Constatamos, con dolor, errores, desviaciones doctrinales y ambigüedades dentro de la Iglesia, el absentismo de millones de católicos a la Misa dominical, la desacralización y pérdida de la adoración a Dios en la liturgia, la generalización en matrimonios cristianos de prácticas anticonceptivas, la pérdida del sentido del pecado, la permisividad sexual, el abuso de menores, promoción de ideologías opuestas al Evangelio por parte de pastores… Éstos y otros males son la verdadera causa del decaimiento de la Iglesia y de haberse convertido en “sal sosa”.
Sin embargo, los verdaderos males permanecen en silencio. Son pocas las voces que alertan acerca de estos problemas y tratan de poner un remedio eficaz.
El profeta Isaías dirige un apóstrofe muy duro a los pastores que no alertan al pueblo de sus males: “Los guardianes están ciegos, no se dan cuenta de nada: perros mudos, incapaces de ladrar, vigías perezosos con ganas de dormir. ¡Y ellos son los pastores, que no comprenden nada! Cada cual va por su camino, cada uno a su ganancia. Perece el inocente sin que nadie haga caso. Desaparecen los hombres fieles y nadie advierte que la maldad acaba con el justo” (Is 56,10-57,1).
Creer hoy que las cosas marchan bien y que no necesitamos reforma, es el mayor peligro que nos puede suceder. A lo largo de la historia de la Iglesia, ya desde le época apostólica, siempre se han elevado voces contra las desviaciones doctrinales y la corrupción de costumbres de pastores y fieles dentro de la Iglesia, y este clamor, que se hacía generalizado, fue la salvación para adoptar las reformas necesarias que devolvieran a la Iglesia su vitalidad. Pero hoy, parece que estamos “anestesiados”, que no sentimos el mal, ni la necesidad de curación. Hoy no se elevan voces que reclamen este proceso de purificación y sanación. Necesitamos abrir los ojos. Necesitamos que el Espíritu Santo nos ilumine, nos sane, nos revitalice.
Pero toda reforma de la Iglesia, para ser auténtica, ha de nacer, ante todo, de una conversión interior, de una conversión personal. No se trata de señalar a los otros. Se requiere la valentía de reconocer lo que en uno mismo no está bien y debe cambiar.

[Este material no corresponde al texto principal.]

Lemma consistent_ignore {A : Type} (m : M W A) :
  preserves consistent m -> preserves consistent (ignore m).
Proof.
  intros H. apply preserves_bind; [exact H|]. intros _. apply preserves_ret.
Qed.

Lemma consistent_run_op (fuel : nat) (o : op) :
  preserves consistent (run_op fuel o).
Proof.
  destruct o; cbn [run_op].
  - apply consistent_ignore, consistent_begin.
  - intros s Hs. apply consistent_setConversionMode. apply Hs.
  - apply consistent_ignore, preserves_get_mode.
  - apply consistent_setThermocoupleType.
  - apply consistent_ignore.
    apply preserves_bind; [apply consistent_readRegister8|].
    intros t. apply preserves_ret.
  - apply consistent_ignore, consistent_readRegister8.
  - apply consistent_triggerOneShot.
  - apply consistent_ignore, consistent_conversionComplete.
  - apply consistent_ignore.
    apply preserves_bind; [apply consistent_readRegister16|].
    intros r. apply preserves_ret.
  - apply consistent_ignore, consistent_readThermocoupleTemperature.
  - repeat (apply preserves_bind;
            [apply consistent_write_other; reflexivity|intros _]).
    apply consistent_write_other. reflexivity.
  - apply preserves_bind; [apply consistent_write_other; reflexivity|].
    intros _. apply consistent_write_other. reflexivity.
  - apply consistent_setNoiseFilter.
Qed.

Lemma consistent_run_ops (fuel : nat) (os : list op) :
  preserves consistent (run_ops fuel os).
Proof.
  induction os as [|o os IH]; cbn [run_ops].
  - apply preserves_ret.
  - apply preserves_bind; [apply consistent_run_op|]. intros _. exact IH.
Qed.

End ModeFlags.

(** C6: on a device that does not set the ONE_SHOT or AUTOCONVERT flag on
    its own, and starting either with a main configuration register whose
    flags fit the stored mode (as after power-on, when both are clear) or
    with a successful [begin], every write to the main configuration
    register issued in any sequence of driver operations fits the mode stored
    when it is issued: ONE_SHOT clear in CONTINUOUS mode, AUTOCONVERT clear
    in the one-shot modes. *)
Theorem cr0_writes_fit_stored_mode :
  forall {W : Type} {P : Platform W} (fuel : nat) (os : list op)
         (s : Driver W),
    mode_flags_not_set_by_device ->
    trace_ok s ->
    flags_agree s \/
    (exists os', os = OpBegin :: os' /\ fst (spi_begin (world s)) = true) ->
    forallb cr0_write_ok (trace (snd (run_ops fuel os s))) = true.
Proof.
  intros W P fuel os s Hdev Ht [Hf | (os' & -> & Hok)].
  - apply (consistent_run_ops Hdev fuel os s). split; assumption.
  - cbn [run_ops run_op]. unfold bind at 1, ignore, bind at 1.
    pose proof (begin_establishes Hdev s Ht Hok) as Hc.
    destruct (begin s) as [r s1]. cbn [snd] in Hc. unfold ret.
    apply (consistent_run_ops Hdev fuel os' s1). exact Hc.
Qed.

Lemma SimChip_mode_flags_not_set_by_device :
  mode_flags_not_set_by_device (P := SimChip.platform).
Proof.
  assert (H : forall k, bit_not_set_by_device (P := SimChip.platform) k).
  { intros k. split; [|split; [|split]].
    - intros w [|a wr] n Hb; exact Hb.
    - intros w ms Hb. exact Hb.
    - intros w Hb. exact Hb.
    - intros w a v. destruct a; intros Hb; exact Hb. }
  split; apply H.
Qed.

El Sínodo debe ser un momento de escucha del Espíritu Santo, un tiempo de examen personal y comunitario para ver si estamos siendo realmente fieles al camino que Jesús estableció para su Iglesia. Un tiempo de reflexión y discernimiento para reconocer aquellos aspectos en que nos hemos apartado de nuestra fidelidad a Cristo y a su Evangelio y de tomar las medidas que conduzcan a vitalizar la vida cristiana personal y comunitaria.